Le roman d'un mois d'été
CHAPITRE XXV
La passion continue à parler.
Le grand souci de Julien, c'était de n'être pas un pleutre. Or, il avait fait la cour à une femme, sans savoir exactement comment l'aventure tournerait. Maintenant que la conquête était faite, il fallait en subir toutes les conséquences, et les responsabilités. Il allait offrir à Antoinette une existence beaucoup plus modeste que celle à laquelle elle était habituée. Certes, il ne s'était jamais dit, quand il avait souhaité conquérir la marquise de Drouhin, qu'il lui ferait perdre sa haute situation mondaine. L'avait-il aimée à cause de son titre? Non, non, cent fois non! Il ne voulait même pas se poser cette question...
Il l'aimait pour elle-même et il l'aimait avec toutes les obligations que ce noble mot comporte.
En présence de cette chose grande et magnifique, un amour partagé, qu'est-ce que pouvait bien peser son goût naturel de la tranquillité?
Ce qu'il voulait bien s'avouer cependant, c'était sa crainte d'entraîner cette pauvre Antoinette dans cette aventure hasardeuse. Il garantissait ses sentiments, à lui. Mais pouvait-il être sûr de ceux de la jeune femme? Étaient-ils assez puissants, seraient-ils assez durables pour que la joie de cet amour partagé compensât dans le cœur de la marquise la perte de tant d'avantages matériels considérables, et les lui fît oublier pendant des semaines, des mois, des années?
Mais, même cet argument, honorable en somme, Julien ne voulait pas l'examiner. Quand l'amour commande, il n'y a pas à discuter: il faut lui obéir, et ne pas se demander où il vous conduira. Julien s'en allait vers l'inconnu. Il bouleversait la vie de plusieurs êtres. Le scandale évidemment serait affreux.

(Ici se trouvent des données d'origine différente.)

(** ** Properties *)

(** C26: A session is authenticated exactly when its peer is the expected one,
    the backend's evidence is for that peer's current key, mutually
    authenticated, and the transport meets the policy.  Under the default
    policy a session that is not local is then always encrypted, with a
    forward-secure key bound to this handshake, endpoints and version, and
    plaintext is never accepted. *)
Theorem authentication_sound session e x p :
  ((exists a, authenticate_session session e x p = Ok a)
   <-> info_peer_id session = ex_peer_id x /\ identity_trusted e x /\ transport_acceptable e x p)
  /\ forall a, authenticate_session session e x default_security_policy = Ok a ->
     as_session a = session /\ as_evidence a = e /\ ie_peer_id (ev_identity e) = info_peer_id session
     /\ exists b, ev_session_key e = Some b /\ kb_forward_secure b = true /\ key_bound b x
        /\ (ev_transport e <> Local -> ev_security_level e = AuthenticatedEncrypted)
        /\ (ev_transport e = Local -> ev_local_peer_credential_verified e = true).
Proof.
  unfold authenticate_session. split.
  - split.
    + intros [a Ha]. inv_ok. guards. rename select (validate_transport_security _ _ _ = _) into Hv.
      apply validate_security_ok in Hv as [? ?]. done.
    + intros (Hp & Hi & Ht). rewrite reject_pass by (by rewrite bool_decide_true).
      assert (validate_transport_security e x p = Ok ()) as -> by (by apply validate_security_ok).
      cbn. eauto.
  - intros a Ha. inv_ok. guards. rename select (validate_transport_security _ _ _ = _) into Hv.
    apply validate_security_ok in Hv as [(Hp & _) Ht]. split_and!; [done|done|congruence|].
    unfold transport_acceptable, key_acceptable in Ht. cbn in Ht.
    destruct (ev_session_key e) as [b|] eqn:Hb.
    + exists b. repeat case_decide; destruct Ht as [Hc Ht]; try done;
        destruct Ht as [Hf Hk]; split_and!; auto; done.
    + by repeat case_decide; intuition discriminate.
Qed.

(** ** A concrete connection *)

Definition demo_endpoint (n : N) : EndpointAddress := mkEndpoint (str "quic") [byte_of_n n].
Definition demo_evidence : TransportSecurityEvidence :=
  mkEvidence Quic AuthenticatedEncrypted true false false
    (mkIdEvidence (id_of PeerKind 2) (vreplicate 32 (byte_of_n 7)) 3 (IdActive 1000))
    (Some (mkKeyBinding (vreplicate 32 (byte_of_n 1)) true (vreplicate 32 (byte_of_n 8))
             (demo_endpoint 1) (demo_endpoint 2) (mkVersion 1 0))).
Definition demo_expectation : SecurityExpectation :=
  mkExpectation (id_of PeerKind 2) (vreplicate 32 (byte_of_n 7)) 2 (vreplicate 32 (byte_of_n 8))
    (demo_endpoint 1) (demo_endpoint 2) (mkVersion 1 0) 999.
Definition demo_info : SessionInfo :=
  mkInfo (id_of SessionKind 9) (id_of PeerKind 2) [] default_continuity default_quality None.

Lemma authentication_sound_witness :
  (exists a, authenticate_session demo_info demo_evidence demo_expectation default_security_policy
             = Ok a)
  /\ ev_security_level demo_evidence = AuthenticatedEncrypted.
Proof.
  assert (authenticate_session demo_info demo_evidence demo_expectation default_security_policy
          = Ok (mkAuthenticated demo_info demo_evidence)) as Ha by reflexivity.
  split; [exists (mkAuthenticated demo_info demo_evidence); exact Ha|].
  destruct (proj2 (authentication_sound demo_info demo_evidence demo_expectation
    default_security_policy) _ Ha) as (_ & _ & _ & b & _ & _ & _ & He & _).
  apply He. discriminate.
Defined.
Definition note_queued (flow : N) : RealtimeSendQueue -> RealtimeSendQueue :=
  with_telemetry (fun t =>
    on_flow flow (fun s => set_ft_queued (sat_add u64_max (ft_queued s) 1) s)
      (set_rt_queued (sat_add u64_max (rt_queued t) 1) t)).
Definition note_replaced (flow count : N) : RealtimeSendQueue -> RealtimeSendQueue :=
  with_telemetry (fun t =>
    on_flow flow (fun s => set_ft_replaced (sat_add u64_max (ft_replaced s) count) s)
      (set_rt_replaced (sat_add u64_max (rt_replaced t) count) t)).
Definition note_expired (flow count : N) : RealtimeSendQueue -> RealtimeSendQueue :=
  with_telemetry (fun t =>
    on_flow flow (fun s => set_ft_expired (sat_add u64_max (ft_expired s) count) s)
      (set_rt_expired (sat_add u64_max (rt_expired t) count) t)).
Definition note_congestion_drop (flow count : N) : RealtimeSendQueue -> RealtimeSendQueue :=
  with_telemetry (fun t =>
    on_flow flow
      (fun s => set_ft_congestion_dropped (sat_add u64_max (ft_congestion_dropped s) count) s)
      (set_rt_congestion_dropped (sat_add u64_max (rt_congestion_dropped t) count) t)).

Definition note_sent (d : QueuedRealtimeDatagram) : RealtimeSendQueue -> RealtimeSendQueue :=
  with_telemetry (fun t =>
    on_flow (rd_flow d)
      (fun s => set_ft_sent_bytes (sat_add u64_max (ft_sent_bytes s) (len (rd_payload d)))
                  (set_ft_sent (sat_add u64_max (ft_sent s) 1) s))
      (set_rt_sent_bytes (sat_add u64_max (rt_sent_bytes t) (len (rd_payload d)))
         (set_rt_sent (sat_add u64_max (rt_sent t) 1) t))).
Definition note_transport_congestion : RealtimeSendQueue -> RealtimeSendQueue :=
  with_telemetry (fun t => set_rt_congestion_events (sat_add u64_max (rt_congestion_events t) 1) t).
Definition note_migration : RealtimeSendQueue -> RealtimeSendQueue :=
  with_telemetry (fun t => set_rt_migration_count (sat_add u64_max (rt_migration_count t) 1) t).
(* ===== verification/TrustFacts.v ===== *)
(** * The trust store survives restarts, and trust is withdrawn for good *)

From S2P Require Export Trust ControlCodecFacts.
Local Open Scope N_scope.

(** ** The stored form *)

Lemma hex_digits b :
  from_str_radix_16 (hex_digit (n_of_byte b / 16)) (hex_digit (n_of_byte b mod 16)) = Some (n_of_byte b)
  /\ in_range 128 191 (hex_digit (n_of_byte b / 16)) = false.
Proof. by destruct b. Qed.

Lemma decode_hex_encode l : decode_hex_loop (length l) (hex_encode l) = Some (Ok l).
Proof.
  induction l as [|b l IH]; [done|].
  change (hex_encode (b :: l))
    with (hex_digit (n_of_byte b / 16) :: hex_digit (n_of_byte b mod 16) :: hex_encode l).
  cbn [length decode_hex_loop char_boundary]. destruct (hex_digits b) as [-> ->].
  assert (char_boundary (hex_encode l) = true) as ->.
  { destruct l as [|c l]; [done|]. cbn. by destruct (hex_digits c) as [_ ->]. }
  cbn. rewrite IH. cbn. by rewrite byte_of_n_of_byte.
Qed.

Lemma hex_encode_length l : length (hex_encode l) = (2 * length l)%nat.
Proof.
  induction l as [|b l IH]; [done|].
  change (hex_encode (b :: l))
    with (hex_digit (n_of_byte b / 16) :: hex_digit (n_of_byte b mod 16) :: hex_encode l).
  cbn. lia.
Qed.

Lemma decode_hex_32_encode (v : vec byte 32) :
  decode_hex_32 (hex_encode (vec_to_list v)) = Some (Ok v).
Proof.
  unfold decode_hex_32. rewrite hex_encode_length, length_vec_to_list.
  change (negb (N.of_nat (2 * 32) =? 64)) with false. cbv iota.
  pose proof (decode_hex_encode (vec_to_list v)) as Hd. rewrite length_vec_to_list in Hd.
  rewrite Hd. cbn [mbind option_bind result_bind]. unfold decode_32. by rewrite to_array_vec.
Qed.

Lemma decode_peer_encode (p : PeerId) :
  decode_peer_id (hex_encode (vec_to_list (as_bytes p))) = Some (Ok p).
Proof.
  destruct p as [v]. revert v.
  change (forall v : vec byte 32, decode_peer_id (hex_encode (vec_to_list v))
    = Some (Ok (from_bytes (k := PeerKind) v))).
  intros v. unfold decode_peer_id. by rewrite decode_hex_32_encode.
Qed.

Lemma decode_32_vec (v : vec byte 32) : decode_32 (vec_to_list v) = Ok v.
Proof. unfold decode_32. by rewrite to_array_vec. Qed.

Lemma mapM_decode_32 (l : list (vec byte 32)) : mapM_result decode_32 (vec_to_list <$> l) = Ok l.
Proof.
  induction l as [|v l IH]; [done|]. cbn [fmap list_fmap mapM_result].
  rewrite decode_32_vec. cbn [mbind result_bind]. by rewrite IH.
Qed.

Lemma sorted_permissions (s : gset LinkPermission) :
  list_to_set (merge_sort key_le (elements s)) = s.
Proof.
  apply set_eq. intros p. rewrite elem_of_list_to_set, merge_sort_Permutation. apply elem_of_elements.
Qed.

Lemma record_round_trip r : validate_record r = Ok () -> record_try_from (dto_from r) = Some (Ok r).
Proof.
  intros Hv. unfold record_try_from, dto_from. cbn [dto_peer_id dto_last_pairing_challenge_hash
    dto_previous_key_fingerprints dto_key_state dto_permissions dto_public_key dto_alias
    dto_first_paired_at_unix_ms].
  rewrite decode_peer_encode. cbn [mbind option_bind].
  rewrite decode_32_vec.
  cbn [mbind result_bind]. rewrite mapM_decode_32. cbn [mbind result_bind].
  rewrite sorted_permissions.
  assert (decode_key_state match tr_key_state r with
    | KeyActive => DtoActive
    | KeyRevoked t => DtoRevoked t
    | KeyRotated t p => DtoRotated t (hex_encode (vec_to_list (as_bytes p)))
    end = Some (Ok (tr_key_state r))) as ->.
  { destruct (tr_key_state r); cbn [decode_key_state]; [done|done|]. by rewrite decode_peer_encode. }
  cbn [mbind option_bind result_bind]. destruct r. cbn in *. by rewrite Hv.
Qed.

(** ** Reading a file *)

Definition insert_record (m : gmap PeerId TrustRecord) (r : TrustRecord) : gmap PeerId TrustRecord :=
  <[tr_peer_id r := r]> m.

Lemma read_records_from l m :
  Forall (fun r => validate_record r = Ok ()) l ->
  read_records (dto_from <$> l) m = Some (Ok (fold_left insert_record l m)).
Proof.
  intros Hl. revert m. induction Hl as [|r l Hr Hl IH]; intros m; [done|].
  cbn [fmap list_fmap read_records]. rewrite record_round_trip by done. cbn [mbind option_bind]. apply IH.
Qed.

Lemma fold_insert_lookup l m p r :
  NoDup (tr_peer_id <$> l) ->
  fold_left insert_record l m !! p = Some r <->
  (r ∈ l /\ tr_peer_id r = p) \/ (p ∉ tr_peer_id <$> l) /\ m !! p = Some r.
Proof.
  revert m. induction l as [|x l IH]; intros m Hnd; cbn [fold_left fmap list_fmap].
  { split; [right; split; [apply not_elem_of_nil|done]|]. intros [[H _]|[_ ?]]; [|done].
    by apply not_elem_of_nil in H. }
  apply NoDup_cons in Hnd as [Hx Hnd]. rewrite IH by done. unfold insert_record at 1.
  rewrite lookup_insert_Some, elem_of_cons, not_elem_of_cons. split.
  - intros [[H1 H2]|[H1 [[<- <-]|[H2 H3]]]]; [by left; split; [right|]|by left; split; [left|]|].
    right. naive_solver.
  - intros [[[->|H1] <-]|[[H1 H2] H3]]; [right; naive_solver|by left|]. right. naive_solver.
Qed.

(** A well-formed table: every record valid and under its own identity. *)
Definition table_ok (m : gmap PeerId TrustRecord) : Prop :=
  forall p r, m !! p = Some r -> tr_peer_id r = p /\ validate_record r = Ok ().

Lemma table_values (m : gmap PeerId TrustRecord) r :
  table_ok m -> r ∈ (btree_iter m).*2 <-> m !! tr_peer_id r = Some r.
Proof.
  intros Hm. rewrite list_elem_of_fmap. split.
  - intros ([p r'] & -> & H%elem_of_btree_iter). cbn. by destruct (Hm _ _ H) as [-> _].
  - intros H. exists (tr_peer_id r, r). split; [done|]. by apply elem_of_btree_iter.
Qed.

Lemma table_keys (m : gmap PeerId TrustRecord) :
  table_ok m -> tr_peer_id <$> (btree_iter m).*2 = (btree_iter m).*1.
Proof.
  intros Hm. rewrite <- list_fmap_compose. apply list_fmap_ext. intros i [p r] Hi. cbn.
  apply list_elem_of_lookup_2, elem_of_btree_iter in Hi. by apply Hm in Hi as [? _].
Qed.

Lemma read_dtos m : table_ok m -> read_records (dtos_of m) ∅ = Some (Ok m).
Proof.
  intros Hm. unfold dtos_of. rewrite read_records_from.
  2:{ apply Forall_forall. intros r Hr. apply table_values in Hr; [|done]. by apply Hm in Hr as [_ ?]. }
  do 2 f_equal. apply map_eq. intros p. apply option_eq. intros r.
  rewrite fold_insert_lookup.
  2:{ rewrite table_keys by done. apply btree_iter_nodup_keys. }
  rewrite table_values by done. split.
  - intros [[H <-]|[_ ?%lookup_empty_Some]]; done.
  - intros H. left. destruct (Hm _ _ H) as [-> _]. done.
Qed.

Lemma record_try_from_valid d r : record_try_from d = Some (Ok r) -> validate_record r = Ok ().
Proof.
  unfold record_try_from. destruct (decode_peer_id _) as [[p|]|]; cbn; try done.
  destruct (decode_32 _); cbn; [|done]. destruct (mapM_result _ _); cbn; [|done].
  destruct (decode_key_state _) as [[s|]|]; cbn; try done.
  match goal with |- context [validate_record ?x] => destruct (validate_record x) as [[]|] eqn:E end;
    cbn; [|done]. intros. by simplify_eq.
Qed.

Lemma read_records_ok l m m' :
  read_records l m = Some (Ok m') -> table_ok m ->
  table_ok m' /\ (size m' <= size m + length l)%nat.
Proof.
  revert m. induction l as [|d l IH]; intros m; cbn; [intros; simplify_eq; split; [done|lia]|].
  destruct (record_try_from d) as [[r|]|] eqn:Hr; cbn; try done.
  intros Hread Hm. apply IH in Hread as [H1 H2].
  - split; [done|]. rewrite map_size_insert in H2. destruct (m !! _); cbn in H2; lia.
  - apply record_try_from_valid in Hr. intros p r' [[<- <-]|[_ ?]]%lookup_insert_Some; [done|]. by apply Hm.
Qed.

(** ** The invariant *)

Section invariant.
Context `{SerdeFile}.

(** What a write leaves on disk. *)
Lemma persist_spec io m disk disk' r :
  persist io m disk = (disk', r) ->
  match r with
  | Ok _ => disk' = Some (mkFile (written_length (dtos_of m)) (Some (dtos_of m)))
  | Err _ => disk' = disk \/ (io_windows io = true /\ disk' = None)
  end.
Proof.
  unfold persist. destruct (io_write io); [|intros [= <- <-]; by left].
  destruct (io_windows io && bool_decide (is_Some disk)) eqn:Hw.
  - apply andb_true_iff in Hw as [Hw _]. destruct (io_remove io); [|intros [= <- <-]; by left].
    destruct (io_rename io); intros [= <- <-]; [done|by right].
  - destruct (io_rename io); intros [= <- <-]; [done|by left].
Qed.
Lemma replace_records io m s :
  fs_records (replace io m s).1 = match (replace io m s).2 with Ok _ => m | Err _ => fs_records s end.
Proof. unfold replace. by destruct (persist io m (fs_disk s)). Qed.
Lemma replace_max io m s : fs_max_records (replace io m s).1 = fs_max_records s.
Proof. unfold replace. by destruct (persist io m (fs_disk s)). Qed.
Lemma replace_keeps_file io m s :
  io_windows io = false -> is_Some (fs_disk s) -> is_Some (fs_disk (replace io m s).1).
Proof.
  intros Hw Hd. unfold replace. destruct (persist io m (fs_disk s)) as [disk r] eqn:E. apply persist_spec in E.
  cbn. destruct r; [by subst|]. destruct E as [->|[? _]]; congruence.
Qed.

Voilà pourtant quelle était l'œuvre indirecte de Lorgis et de sa femme! Ils avaient voulu détourner de la famille de Drouhin un événement fatal, et leur intervention, non seulement n'empêchait rien, mais avait pour résultat de donner à cet événement un retentissement énorme! En somme, c'était bien fait pour eux!
Julien revint lentement vers la terrasse, où Antoinette était déjà repartie. Il marchait dans l'allée, tête baissée. En levant les yeux, il aperçut la marquise, qui semblait regarder de son côté. Mais il était loin d'elle, et eut le temps de l'aborder avec un visage paisible, le visage tout à fait remis d'un amant confiant et ingénu.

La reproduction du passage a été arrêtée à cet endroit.